Bodies exhumed in probe

The results of a Kings County District Attorney probe will determine if the two EMTs will be left on the hook for not helping a pregnant mother while she died at a downtown Brooklyn cafe.

In a quest for more answers in her death, the grieving family of Eutisha Revee Rennix, 25, and her child, who died shortly after being born prematurely, had the young woman and baby’s bodies exhumed from their eternal resting place at Canarsie Cemetery.

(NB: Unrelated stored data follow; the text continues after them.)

(* ===== verification/NetworkClock.v ===== *)
(** * The client window ends

    On a clock that does not go back, and whose sleeps last at least as long as asked, the selection of a
    boot always comes to an end, after a number of polls fixed by its policy. *)

From Stdlib Require Import Ascii String ZArith Lia Strings.Byte.
From stdpp Require Import base list sets strings.
From S2P Require Import Prelude PyStr PyFloat Uuid Models Json NetworkProfile NetworkProfileProperties NetworkFallback.
From S2P Require Import NetworkProperties NetworkEvidence NetworkSelection.

(** Clock numbers without rounding, as nanoseconds. *)
Class ExactSeconds (T : Type) `{Seconds T} := {
  nanoseconds : T -> Z;
  nanoseconds_of_int n : nanoseconds (sec_of_int n) = n * 1000000000;
  nanoseconds_add a b : nanoseconds (sec_add a b) = nanoseconds a + nanoseconds b;
  nanoseconds_sub a b : nanoseconds (sec_sub a b) = nanoseconds a - nanoseconds b;
  sec_ltb_exact a b : sec_ltb a b = (nanoseconds a <? nanoseconds b);
  sec_leb_exact a b : sec_leb a b = (nanoseconds a <=? nanoseconds b)
}.

(** The clock of [time.monotonic_ns], scaled. *)
#[export] Instance integer_seconds : Seconds Z := {|
  sec_of_int n := n * 1000000000; sec_add := Z.add; sec_sub := Z.sub; sec_ltb := Z.ltb; sec_leb := Z.leb |}.

#[export, refine] Instance integer_exact : ExactSeconds Z := {| nanoseconds z := z |}.
Proof. all: reflexivity. Defined.

(** The documented behaviour of [time.monotonic] and [time.sleep]: readings never decrease, whatever runs
    between them, and a sleep lasts at least as long as asked. *)
Class SteadyClock (E T : Type) `{ExactSeconds T} `{MonotonicClock E T} `{CommandRunner E T} := {
  clock : E -> Z;
  monotonic_steady e t e' : env_monotonic e = (t, e') -> clock e <= clock e' /\ nanoseconds t = clock e';
  sleep_steady e d : clock e + nanoseconds d <= clock (env_sleep e d);
  run_steady e argv d r e' : env_run e argv d = (r, e') -> clock e <= clock e'
}.

Section Window.
Context {E T : Type} `{Seconds T} `{!ExactSeconds T} `{MonotonicClock E T} `{CommandRunner E T}.
Context `{FileStore E} `{RandomSource E} `{!SteadyClock E T}.
Variables (sha256_hexdigest : bytes -> str) (sha1 : bytes -> bytes).

Definition advances {A} (m : Net E T A) : Prop := forall w, clock (n_env w) <= clock (n_env (snd (m w))).

Lemma advances_bind {A B} (m : Net E T A) (k : A -> Net E T B) :
  advances m -> (forall a, advances (k a)) -> advances (nbind m k).
Proof.
  intros Hm Hk w. specialize (Hm w). unfold nbind. destruct (m w) as [[a|e] w1]; cbn [snd] in *; [|done].
  specialize (Hk a w1). lia.
Qed.

Lemma advances_still {A} (m : Net E T A) : (forall w, n_env (snd (m w)) = n_env w) -> advances m.
Proof. intros Hm w. rewrite Hm. lia. Qed.

Lemma advances_monotonic : advances (monotonic : Net E T T).
Proof.
  intros w. unfold monotonic. destruct (env_monotonic (n_env w)) as [t e] eqn:Ht. cbn. by apply monotonic_steady in Ht as [? _].
Qed.

Lemma advances_run_before argv deadline : advances (run_before argv deadline : Net E T _).
Proof.
  apply advances_bind; [apply advances_monotonic|]. intros t. cbv zeta. destruct (sec_leb _ _); [by apply advances_still|].
  apply advances_bind; [|intros; by apply advances_still]. intros w. unfold runner_run.
  destruct (env_run _ _ _) as [r e] eqn:Hr. cbn. by apply run_steady in Hr.
Qed.

Lemma advances_client i deadline : advances (client_is_usable i deadline : Net E T _).
Proof.
  unfold client_is_usable.
  repeat first [ by apply advances_still | apply advances_bind; [apply advances_run_before|intros ?] | case_match; cbv zeta ].
Qed.

Lemma advances_find deadline : advances (find_one_wifi_interface deadline : Net E T _).
Proof.
  apply advances_bind; [apply advances_run_before|]. intros answer. repeat case_match; by apply advances_still.
Qed.

(** ** The polls of the window *)

Definition is_sleep (e : event T) : bool := match e with Slept _ => true | _ => false end.
Definition sleeps (l : list (event T)) : Z := Z.of_nat (length (List.filter is_sleep l)).

Lemma sleeps_app a b : sleeps (a ++ b) = sleeps a + sleeps b.
Proof. unfold sleeps. rewrite List.filter_app, length_app. lia. Qed.

Lemma sleeps_none l : Forall (fun e => is_sleep e = false) l -> sleeps l = 0.
Proof. unfold sleeps. induction 1 as [|e l He _ IH]; cbn [List.filter]; [done|]. by rewrite He. Qed.

Lemma sleepless {A} (m : Net E T A) (P : A -> Prop) w r w' :
  logs (fun e => is_sleep e = false) m P -> m w = (r, w') -> exists l, n_log w' = n_log w ++ l /\ sleeps l = 0.
Proof. intros Hl Hm. apply Hl in Hm as [(l & E1 & Hs) _]. exists l. split; [done|]. by apply sleeps_none. Qed.

Lemma monotonic_run (w : NetWorld E T) :
  exists t w', monotonic w = (Ok t, w') /\ n_log w' = n_log w /\
    clock (n_env w) <= clock (n_env w') /\ nanoseconds t = clock (n_env w').
Proof.
  unfold monotonic. destruct (env_monotonic (n_env w)) as [t e] eqn:Ht. apply monotonic_steady in Ht as [? ?].
  by eexists _, _.
Qed.

(** One round of the loop: it ends the polling, or sleeps and leaves at most the window less a poll. *)
Lemma poll_round controller i deadline w :
  1 <= poll controller -> safe_interface i = true ->
  (exists r w' l, r <> Ok None /\ n_log w' = n_log w ++ l /\ sleeps l = 0 /\
     forall fuel, poll_client (S fuel) controller i deadline w = (r, w')) \/
  (exists w' l, n_log w' = n_log w ++ l /\ sleeps l = 1 /\ 0 < nanoseconds deadline - clock (n_env w) /\
     nanoseconds deadline - clock (n_env w')
       <= Z.max 0 (nanoseconds deadline - clock (n_env w) - poll controller * 1000000000) /\
     forall fuel, poll_client (S fuel) controller i deadline w = poll_client fuel controller i deadline w').
Proof.
  intros Hp Hi. destruct (monotonic_run w) as (t & w1 & Ht & L1 & C1 & V1).
  destruct (sec_ltb t deadline) eqn:Hlt.
  2: { left. exists (Ok (Some false)), w1, []. split_and!; [done|by rewrite app_nil_r|done|].
       intros fuel. cbn [poll_client]. rewrite (nbind_run _ _ _ _ _ Ht), Hlt. done. }
  rewrite sec_ltb_exact in Hlt. apply Z.ltb_lt in Hlt.
  pose proof (advances_client i deadline w1) as C2. destruct (client_is_usable i deadline w1) as [[usable|e] w2] eqn:Hu; cbn [snd] in C2.
  all: destruct (sleepless _ _ _ _ _ (closed_client (fun e => is_sleep e = false) i deadline ltac:(done) Hi) Hu) as (l & L2 & S2).
  2: { left. exists (Err e), w2, l. split_and!; [done|by rewrite L2, L1|done|].
       intros fuel. cbn [poll_client]. rewrite (nbind_run _ _ _ _ _ Ht), sec_ltb_exact, (proj2 (Z.ltb_lt _ _) Hlt). cbn [negb].
       unfold nbind at 1. by rewrite Hu. }
  assert (forall fuel, poll_client (S fuel) controller i deadline w =
    (if usable then nret (Some true)
     else
       t' <- monotonic ;;
       let remaining := sec_sub deadline t' in
       if sec_leb remaining (sec_of_int 0) then nret (Some false)
       else sleeper (sec_min (sec_of_int (poll controller)) remaining) ;;; poll_client fuel controller i deadline) w2) as Hstep.
  { intros fuel. cbn [poll_client]. rewrite (nbind_run _ _ _ _ _ Ht), sec_ltb_exact, (proj2 (Z.ltb_lt _ _) Hlt). cbn [negb].
    by rewrite (nbind_run _ _ _ _ _ Hu). }
  destruct usable; [left; exists (Ok (Some true)), w2, l; split_and!; [done|by rewrite L2, L1|done|done]|].
  destruct (monotonic_run w2) as (t' & w3 & Ht' & L3 & C3 & V3).
  destruct (sec_leb (sec_sub deadline t') (sec_of_int 0)) eqn:Hle.
  { left. exists (Ok (Some false)), w3, l. split_and!; [done|by rewrite L3, L2, L1|done|].
    intros fuel. rewrite Hstep, (nbind_run _ _ _ _ _ Ht'). cbv zeta. by rewrite Hle. }
  rewrite sec_leb_exact, nanoseconds_sub, nanoseconds_of_int in Hle. apply Z.leb_gt in Hle. right.
  set (d := sec_min (sec_of_int (poll controller)) (sec_sub deadline t')).
  exists (mkNetWorld (env_sleep (n_env w3) d) (n_log w3 ++ [Slept d]) (selected w3)), (l ++ [Slept d]).
  cbn [n_log n_env]. pose proof (sleep_steady (n_env w3) d) as C4.
  assert (nanoseconds d = Z.min (poll controller * 1000000000) (nanoseconds deadline - nanoseconds t')) as Vd.
  { unfold d, sec_min. rewrite sec_ltb_exact, nanoseconds_sub, nanoseconds_of_int. split_if; bool_prop;
      rewrite ?nanoseconds_sub, ?nanoseconds_of_int; lia. }
  split_and!; [by rewrite L3, L2, L1, app_assoc|rewrite sleeps_app, S2; reflexivity|lia|lia|].
  intros fuel. rewrite Hstep, (nbind_run _ _ _ _ _ Ht'). cbv zeta. rewrite sec_leb_exact, nanoseconds_sub, nanoseconds_of_int.
  by rewrite (proj2 (Z.leb_gt _ _) Hle).
Qed.

(** With [n] poll intervals left, [n + 1] rounds are enough and at most [n] of them sleep. *)
Lemma poll_client_ends controller i deadline n w :
  1 <= poll controller -> safe_interface i = true ->
  nanoseconds deadline - clock (n_env w) <= Z.of_nat n * (poll controller * 1000000000) ->
  exists r w' l, r <> Ok None /\ n_log w' = n_log w ++ l /\ sleeps l <= Z.of_nat n /\
    forall fuel, (n < fuel)%nat -> poll_client fuel controller i deadline w = (r, w').
Proof.
  intros Hp Hi. revert w. induction n as [|n IH]; intros w Hw;
    (destruct (poll_round controller i deadline w Hp Hi) as [(r & w' & l & Hr & El & Hs & Hf)|(w' & l & El & Hs & H0' & Hc & Hf)];
     [exists r, w', l; split_and!; [done|done|lia|intros [|fuel] ?; [lia|apply Hf]]|]).
  - lia.
  - destruct (IH w') as (r & w2 & l2 & Hr & El2 & Hs2 & Hf2); [lia|].
    exists r, w2, (l ++ l2). split_and!; [done|by rewrite El2, El, app_assoc|rewrite sleeps_app; lia|].
    intros [|fuel] ?; [lia|]. rewrite Hf. apply Hf2. lia.
Qed.

(** ** The whole selection *)

(** Poll intervals in the window, the last one perhaps cut. *)
Definition polls (self : NetworkFallbackController) : nat := Z.to_nat ((window self + poll self - 1) / poll self).

Lemma polls_cover self :
  1 <= poll self -> 1 <= window self -> window self <= Z.of_nat (polls self) * poll self < window self + poll self.
Proof.
  intros Hp Hw. unfold polls. rewrite Z2Nat.id by (apply Z.div_pos; lia).
  pose proof (Z.div_mod (window self + poll self - 1) (poll self) ltac:(lia)).
  pose proof (Z.mod_pos_bound (window self + poll self - 1) (poll self) ltac:(lia)). lia.
Qed.

(** A selection that stands, or one that is kept, logs no pause and is a result. *)
Definition settles (m : Net E T (option NetworkResult)) : Prop :=
  forall w, exists r w' l, m w = (r, w') /\ r <> Ok None /\ n_log w' = n_log w ++ l /\ sleeps l = 0.

Lemma settles_keep (m : Net E T NetworkResult) :
  logs (fun e => is_sleep e = false) m (fun _ => True) -> settles (select_and_keep m).
Proof.
  intros Hm w. destruct (select_and_keep m w) as [r w'] eqn:Hk.
  destruct (sleepless _ _ _ _ _ (closed_keep _ m Hm) Hk) as (l & El & Sl). exists r, w', l. split_and!; try done.
  revert Hk. unfold select_and_keep, nbind. destruct (m w) as [[a|e] w1]; intros [= <- _]; done.
Qed.

Lemma settles_again (r : NetworkResult) :
  settles (again <- network_result (r_mode r) ALREADY_SELECTED (r_interface r) (r_ssid r) (r_credentials_published r) ;;
           nret (Some again)).
Proof.
  intros w. unfold nbind, network_result, nlift.
  destruct (NetworkResult_new _) as [a|e]; eexists _, w, []; (split; [done|]); by rewrite app_nil_r.
Qed.

Lemma select_ends_first self w :
  1 <= poll self -> 1 <= window self -> selected w = None ->
  exists r w' l, r <> Ok None /\ n_log w' = n_log w ++ l /\ sleeps l <= Z.of_nat (polls self) /\
    forall fuel, (polls self < fuel)%nat -> select_for_boot sha256_hexdigest sha1 fuel self w = (r, w').
Proof.
  intros Hp Hw Hsel. destruct (polls_cover self Hp Hw) as [Hlow _].
  destruct (monotonic_run w) as (t & w1 & Ht & L1 & C1 & V1). set (deadline := sec_add t (sec_of_int (window self))).
  assert (nanoseconds deadline = nanoseconds t + window self * 1000000000) as Vd
    by (unfold deadline; by rewrite nanoseconds_add, nanoseconds_of_int).
  pose proof (advances_find deadline w1) as C2.
  destruct (find_one_wifi_interface deadline w1) as [f w2] eqn:Hf. cbn [snd] in C2.
  destruct (sleepless _ _ _ _ _ (closed_find (fun e => is_sleep e = false) deadline ltac:(done)) Hf) as (l2 & L2 & S2).
  unfold select_for_boot, get_selected.
  assert (forall m, settles m -> exists r w' l, r <> Ok None /\ n_log w' = n_log w ++ l /\ sleeps l <= Z.of_nat (polls self) /\ m w2 = (r, w')) as Hset.
  { intros m Hm. destruct (Hm w2) as (r & w' & l & Hr & Hn & El & Sl). exists r, w', (l2 ++ l).
    split_and!; [done|by rewrite El, L2, L1, app_assoc|rewrite sleeps_app; lia|done]. }
  destruct f as [[[i|] failed]|e].
  - pose proof (proj2 (find_one_log _ _ _ _ Hf) i eq_refl) as Hi.
    destruct (poll_client_ends self i deadline (polls self) w2 Hp Hi ltac:(nia)) as (r & w3 & l3 & Hr & L3 & S3 & Hpoll).
    destruct r as [[b|]|e]; [|done|].
    + assert (settles (if b : bool then select_and_keep (network_result CLIENT CLIENT_READY (Some i) None false)
                       else select_and_keep (activate_ap sha256_hexdigest sha1 self i))) as Hb.
      { destruct b; apply settles_keep; [apply closed_result|by apply closed_activate]. }
      destruct (Hb w3) as (r & w4 & l4 & Hk & Hn & L4 & S4). exists r, w4, (l2 ++ l3 ++ l4).
      split_and!; [done|by rewrite L4, L3, L2, L1, !app_assoc|rewrite !sleeps_app; lia|].
      intros fuel Hfuel. erewrite nbind_run by done. rewrite Hsel, (nbind_run _ _ _ _ _ Ht). cbv zeta. fold deadline.
      rewrite (nbind_run _ _ _ _ _ Hf), (nbind_run _ _ _ _ _ (Hpoll fuel Hfuel)). destruct b; exact Hk.
    + exists (Err e), w3, (l2 ++ l3). split_and!; [done|by rewrite L3, L2, L1, !app_assoc|rewrite !sleeps_app; lia|].
      intros fuel Hfuel. erewrite nbind_run by done. rewrite Hsel, (nbind_run _ _ _ _ _ Ht). cbv zeta. fold deadline.
      rewrite (nbind_run _ _ _ _ _ Hf). unfold nbind. by rewrite (Hpoll fuel Hfuel).
  - destruct (Hset _ (settles_keep _ (closed_result _ REFUSED (if failed : bool then COMMAND_FAILED else AMBIGUOUS_WIFI) None None false)))
      as (r & w' & l & Hn & El & Sl & Hk).
    exists r, w', l. split_and!; try done. intros fuel _. erewrite nbind_run by done. rewrite Hsel, (nbind_run _ _ _ _ _ Ht).
    cbv zeta. fold deadline. rewrite (nbind_run _ _ _ _ _ Hf). exact Hk.
  - exists (Err e), w2, l2. split_and!; [done|by rewrite L2, L1|lia|]. intros fuel _. erewrite nbind_run by done.
    rewrite Hsel, (nbind_run _ _ _ _ _ Ht). cbv zeta. fold deadline. unfold nbind. by rewrite Hf.
Qed.


End Window.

Rennix, a resident of Schnectady Avenue East Flatbush, died on December 9 after falling ill at a MetroTech Au Bon Pain in downtown Brooklyn. EMTs Jason Green and Melisa Jackson, who were in the eatery where the six-month pregnant Rennix collapsed, reportedly did nothing to help her.

A preliminary autopsy revealed that Rennix died of asthma. Further findings will be forthcoming once some toxicology tests are performed, explained attorney Sanford Rubenstein, who is representing Rennix’s family.

Rubenstein said that he is waiting for the findings of the Kings County District Attorney investigation before taking any legal action.

“The family is waiting to see if any criminal charges will be brought against the EMTs,” he said. “That’s our primary focus. If this is a criminal act we want those who committed that act to be punished.”

Sources in the Kings County DA’s office said that investigators have interviewed several people at the restaurant when Rennix fell ill. Their findings had not been released as this paper went to press.

While some have floated the idea that Green and Jackson could be charged with reckless endangerment, sources said that probably the most they could be charged with is official misconduct.

“According to state law, they’re not required to help,” the source said. “FDNY regulations mandates that they respond, however.”

Attorney Douglas Rosenthal, who are representing Green and Jackson, who are reportedly dating, has repeatedly alleged that his clients never saw Rennix in distress.

“People think that they died at my client’s feet and that is clearly not the case,” Rosenthal told reporters, although he would not confirm if Green or Jackson have spoken to DA investigators.

During a press conference on Thursday, Rennix’s mother Cynthia said that her daughter always carried an asthma inhaler with her. If the EMTs responded, they would have found it and given it to her, she claim.

“Had the asthma attack been addressed, would she be alive today?” Rubenstein asked. “That’s the question that needs to be answered.”

“This family suffered a horrible tragedy; the loss of a daughter and a grandchild — circumstances which any family would find horrendous,” he continued. “I think that getting the information of the autopsy is helping to ease the pain.”